Bottlebrush buckeye and swallowtails

The large bottlebrush buckeye (Aesculus sylvatica) in the front of our house is in full flower.

It's glorious for a couple of weeks in mid-June each year. It keeps getting bigger, but we selectively prune the suckers to keep it from over-running the kalmias and rhododendrons nearby.

This picture doesn't do it justice at all, taken quickly before heading off, but shows how large the flowers can be.

Swallowtails are enjoying visiting the flowers; pipevines and this black swallowtail (I think) are abundant.
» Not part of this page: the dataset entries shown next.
Lemma devices_of_le d pid devs : 0 <= devices_of d pid devs <= Z.of_nat (length devs).
Proof. unfold devices_of. pose proof (length_filter (fun dev => idVendor (d dev) = ZSA_MSFT_VID /\ idProduct (d dev) = pid) devs). lia. Qed.

Definition neutral_calls (w w' : world) : Prop :=
  exists es, w' = w <| trace := trace w ++ es |> /\ forall r, outstanding es r = 0.

Lemma neutral_calls_trans w1 w2 w3 : neutral_calls w1 w2 -> neutral_calls w2 w3 -> neutral_calls w1 w3.
Proof.
  intros (e1 & -> & H1') (e2 & -> & H2'). exists (e1 ++ e2). split; [cbn; by rewrite <- app_assoc|].
  intros r. rewrite outstanding_app, H1', H2'. done.
Qed.

Lemma wp_count_devices d devs : descriptors d -> forall n i w color depth,
  i + Z.of_nat n = Z.of_nat (length devs) -> 0 <= i ->
  0 <= color -> 0 <= depth -> color + Z.of_nat n < 2 ^ 32 -> depth + Z.of_nat n < 2 ^ 32 ->
  wp (count_devices devs (seqZ i (Z.of_nat n)) color depth)
     (fun r w' => neutral_calls w w' /\ r = (ZSA_RESULT_SUCCEEDED, color + devices_of d ZSA_RGB_PID (drop (Z.to_nat i) devs),
        depth + devices_of d ZSA_DEPTH_PID (drop (Z.to_nat i) devs))) w.
Proof.
  intros Hd. induction n as [|n IH]; intros i w color depth Hi Hi0 Hc Hdp Hc2 Hd2.
  { apply wp_ret. split; [exists []; by destruct w; cbn; rewrite app_nil_r|].
    rewrite drop_ge by lia. unfold devices_of. cbn. by rewrite !Z.add_0_r. }
  rewrite seqZ_cons by lia. cbn [count_devices].
  destruct (lookup_lt_is_Some_2 devs (Z.to_nat i)) as [dev Ed]; [lia|].
  rewrite Ed. apply wp_bind, wp_ret, wp_bind, wp_usb_call. rewrite Hd. cbn [Z.ltb Z.compare].
  rewrite (drop_S _ dev) by done. rewrite !devices_of_cons.
  set (w1 := w <| trace := _ |>).
  assert (Hn : neutral_calls w w1) by (by eexists).
  replace (Z.pred (Z.of_nat (S n))) with (Z.of_nat n) by lia. replace (S (Z.to_nat i)) with (Z.to_nat (Z.succ i)) by lia.
  assert (Hgo : forall color' depth' c1 d1, color' = color + c1 -> depth' = depth + d1 -> 0 <= c1 <= 1 -> 0 <= d1 <= 1 ->
    wp (count_devices devs (seqZ (Z.succ i) (Z.of_nat n)) color' depth')
     (fun r w' => neutral_calls w w' /\ r = (ZSA_RESULT_SUCCEEDED,
        color + (c1 + devices_of d ZSA_RGB_PID (drop (Z.to_nat (Z.succ i)) devs)),
        depth + (d1 + devices_of d ZSA_DEPTH_PID (drop (Z.to_nat (Z.succ i)) devs)))) w1).
  { intros ? ? c1 d1 -> -> ? ?. eapply wp_mono; [apply IH; lia|]. intros r w2 [Hn2 ->].
    split; [by eapply neutral_calls_trans|]. by rewrite !Z.add_assoc. }
  destruct (Z.eqb_spec (idVendor (d dev)) ZSA_MSFT_VID) as [Ev|Ev]; cbn [negb].
  2: { rewrite !bool_decide_eq_false_2 by naive_solver. apply Hgo; lia. }
  destruct (Z.eqb_spec (idProduct (d dev)) ZSA_RGB_PID) as [Ep|Ep].
  { rewrite bool_decide_eq_true_2 by done. rewrite bool_decide_eq_false_2 by (rewrite Ep; by intros [_ ?]).
    rewrite u32_id by lia. apply Hgo; lia. }
  destruct (Z.eqb_spec (idProduct (d dev)) ZSA_DEPTH_PID) as [Ep'|Ep'].
  - rewrite bool_decide_eq_false_2 by naive_solver. rewrite bool_decide_eq_true_2 by done.
    rewrite u32_id by lia. apply Hgo; lia.
  - rewrite !bool_decide_eq_false_2 by naive_solver. apply Hgo; lia.
Qed.

(** Computing the outstanding resources of a few concrete calls. *)
Ltac balance r :=
  unfold res_change, none; intros r; cbn [trace update_field]; rewrite <- ?app_assoc, ?outstanding_app;
  cbn [outstanding acquired returned app]; unfold is_res, one_res; cbn; repeat case_decide; simplify_eq; try lia.

(** With at least one device on the bus, usb_cmd_get_device_count
    succeeds; the count is the larger of the numbers of color cameras and of
    depth processors, and everything libusb handed out is returned. *)
Theorem usb_cmd_get_device_count_spec w ctx d devs
  (Hi : libusb_init_answer (trace w) = (0, ctx))
  (Hl : forall t, libusb_get_device_list_answer t ctx = (Z.of_nat (length devs), devs))
  (Hn : 1 <= Z.of_nat (length devs) <= INT32_MAX) (Hd : descriptors d) :
  exists w', usb_cmd_get_device_count true w =
      Done (ZSA_RESULT_SUCCEEDED, Some (Z.max (devices_of d ZSA_RGB_PID devs) (devices_of d ZSA_DEPTH_PID devs))) w' /\
    w' = w <| trace := trace w' |> /\ res_change none w w'.
Proof.
  assert (Hw : wp (usb_cmd_get_device_count true) (fun r w' =>
    r = (ZSA_RESULT_SUCCEEDED, Some (Z.max (devices_of d ZSA_RGB_PID devs) (devices_of d ZSA_DEPTH_PID devs))) /\
    w' = w <| trace := trace w' |> /\ res_change none w w') w).
  2: { destruct (proj1 (wp_run _ _ _) Hw) as (r & w' & E & -> & Hp). by exists w'. }
  unfold usb_cmd_get_device_count. cbn [negb]. apply wp_bind, wp_usb_call. rewrite Hi. cbn [Z.ltb Z.compare].
  apply wp_bind, wp_bind, wp_usb_call, wp_ret. apply wp_bind, wp_bind, wp_usb_call. rewrite Hl. apply wp_ret.
  unfold INT32_MAX in *. rewrite Z.gtb_ltb, (proj2 (Z.ltb_ge _ _)) by lia. rewrite (proj2 (Z.eqb_neq _ 0)) by lia.
  rewrite (proj2 (Z.ltb_ge (Z.of_nat (length devs)) 0)) by lia. cbn [default].
  match goal with |- wp _ _ ?w1 => set (w1' := w1) end.
  apply wp_bind. eapply wp_mono; [apply (wp_count_devices d devs Hd (length devs) 0 w1' 0 0); lia|].
  intros r w2 [(es & -> & Hes) ->]. apply wp_bind, wp_ret, wp_bind, wp_usb_call, wp_bind, wp_usb_call, wp_ret.
  rewrite !Z.add_0_l, drop_0. split_and!.
  - do 2 f_equal. rewrite Z.gtb_ltb. destruct (Z.ltb_spec (devices_of d ZSA_DEPTH_PID devs) (devices_of d ZSA_RGB_PID devs)); lia.
  - done.
  - unfold w1'. intros r. cbn [trace update_field]. rewrite <- !app_assoc, !outstanding_app, Hes.
    cbn [outstanding acquired returned]. rewrite (proj2 (Z.ltb_ge (Z.of_nat (length devs)) 0)) by lia.
    unfold is_res, none. cbn. repeat case_decide; simplify_eq; lia.
Qed.

(** With no device on the bus usb_cmd_get_device_count fails and keeps
    the libusb context and the (empty) device list it was given for ever. *)
Theorem usb_cmd_get_device_count_leak w ctx devs
  (Hi : libusb_init_answer (trace w) = (0, ctx)) (Hl : forall t, libusb_get_device_list_answer t ctx = (0, devs)) :
  exists w', usb_cmd_get_device_count true w = Done (ZSA_RESULT_FAILED, Some 0) w' /\
    res_change (fun r => one_res (RContext ctx) r + one_res RDeviceList r) w w'.
Proof.
  assert (Hw : wp (usb_cmd_get_device_count true) (fun r w' => r = (ZSA_RESULT_FAILED, Some 0) /\
    res_change (fun r => one_res (RContext ctx) r + one_res RDeviceList r) w w') w).
  2: { destruct (proj1 (wp_run _ _ _) Hw) as (r & w' & E & -> & Hp). by exists w'. }
  unfold usb_cmd_get_device_count. cbn [negb]. apply wp_bind, wp_usb_call. rewrite Hi. cbn [Z.ltb Z.compare].
  apply wp_bind, wp_bind, wp_usb_call, wp_ret. apply wp_bind, wp_bind, wp_usb_call. rewrite Hl. apply wp_ret, wp_ret.
  split; [done|]. balance r.
Qed.
End rules.

(** * Witnesses *)

#[export] Instance sample_usb_ok : UsbOk.
Proof.
  split.
  - intros t. done.
  - intros t dev. cbn. unfold NULL. lia.
  - intros t ctx. cbn. lia.
  - intros t handle index size Hs. cbn -[take]. intros _. rewrite length_take. cbn. lia.
Qed.



Definition sample_descriptor (dev : Z) : libusb_device_descriptor :=
  mkDescriptor ZSA_MSFT_VID (if dev =? 201 then ZSA_RGB_PID else ZSA_DEPTH_PID) 3.

Lemma usb_cmd_get_device_count_spec_witness :
  exists w', usb_cmd_get_device_count true init_world = Done (ZSA_RESULT_SUCCEEDED, Some 1) w' /\
    res_change none init_world w'.
Proof.
  destruct (@usb_cmd_get_device_count_spec sample_usb init_world 100 sample_descriptor [201; 202] eq_refl (fun _ => eq_refl)
    ltac:(split; discriminate) (fun _ _ => eq_refl)) as (w' & E & _ & Hr).
  exists w'. split; [exact E|exact Hr].
Defined.

(** The same host with nothing plugged in. *)
Definition empty_bus : Usb :=
  let answers := sample_usb in
  {| libusb_init_answer := @libusb_init_answer answers;
     libusb_set_option_answer := @libusb_set_option_answer answers;
     libusb_get_device_list_answer _ _ := (0, []);
     libusb_get_device_descriptor_answer := @libusb_get_device_descriptor_answer answers;
     libusb_open_answer := @libusb_open_answer answers;
     libusb_get_bos_descriptor_answer := @libusb_get_bos_descriptor_answer answers;
     libusb_get_container_id_descriptor_answer := @libusb_get_container_id_descriptor_answer answers;
     libusb_get_string_descriptor_answer := @libusb_get_string_descriptor_answer answers;
     libusb_get_configuration_answer := @libusb_get_configuration_answer answers;
     libusb_set_configuration_answer := @libusb_set_configuration_answer answers;
     libusb_kernel_driver_active_answer := @libusb_kernel_driver_active_answer answers;
     libusb_detach_kernel_driver_answer := @libusb_detach_kernel_driver_answer answers;
     libusb_claim_interface_answer := @libusb_claim_interface_answer answers;
     libusb_release_interface_answer := @libusb_release_interface_answer answers;
     libusb_bulk_transfer_answer := @libusb_bulk_transfer_answer answers;
     libusb_alloc_transfer_ok := @libusb_alloc_transfer_ok answers;
     libusb_submit_transfer_answer := @libusb_submit_transfer_answer answers;
     libusb_handle_events_answer := @libusb_handle_events_answer answers;
     ThreadAPI_Create_ok := @ThreadAPI_Create_ok answers;
     ThreadAPI_Join_others := @ThreadAPI_Join_others answers |}.

Lemma usb_cmd_get_device_count_leak_witness :
  exists w', @usb_cmd_get_device_count empty_bus true init_world = Done (ZSA_RESULT_FAILED, Some 0) w' /\
    res_change (fun r => one_res (RContext 100) r + one_res RDeviceList r) init_world w'.
Proof.
  destruct (@usb_cmd_get_device_count_leak empty_bus init_world 100 [] eq_refl (fun _ => eq_refl)) as (w' & E & Hr).
  exists w'. split; [exact E|exact Hr].
Defined.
Note: Actually, it's a pipevine swallowtail (Thanks, Randy) - we have lots flying around right now, thanks to our huge pipevine (Aristolochia macrophylla)!


  1. Lisa,
    I saw this plant growing wild in Yosemite and covered in butterflies. never thought of growing it here in the southeastern US. I believe you have a Pipevine Swallowtail there!

  2. Hi, Randy,
    How nice to see a relative of our buckeye in California! California has its own buckeye species, Aesculus californica, that looks quite similar to ours (which has quite a narrow natural range, but is happy over a much wider range of garden conditions). There was a lovely large A. californica on campus (where we were in graduate school).

    And thanks for confirming my suspicion about the butterfly being a pipevine swallowtail (not a black swallowtail--- hmm, my parsley has been almost defoliated, so they were also a suspect) -- the butterflies were visiting so actively, I couldn't get a good look at their upper wing surfaces.

    We have a huge pipevine on a trellis next to the house, so we've had lots of pipevine swallowtails this summer.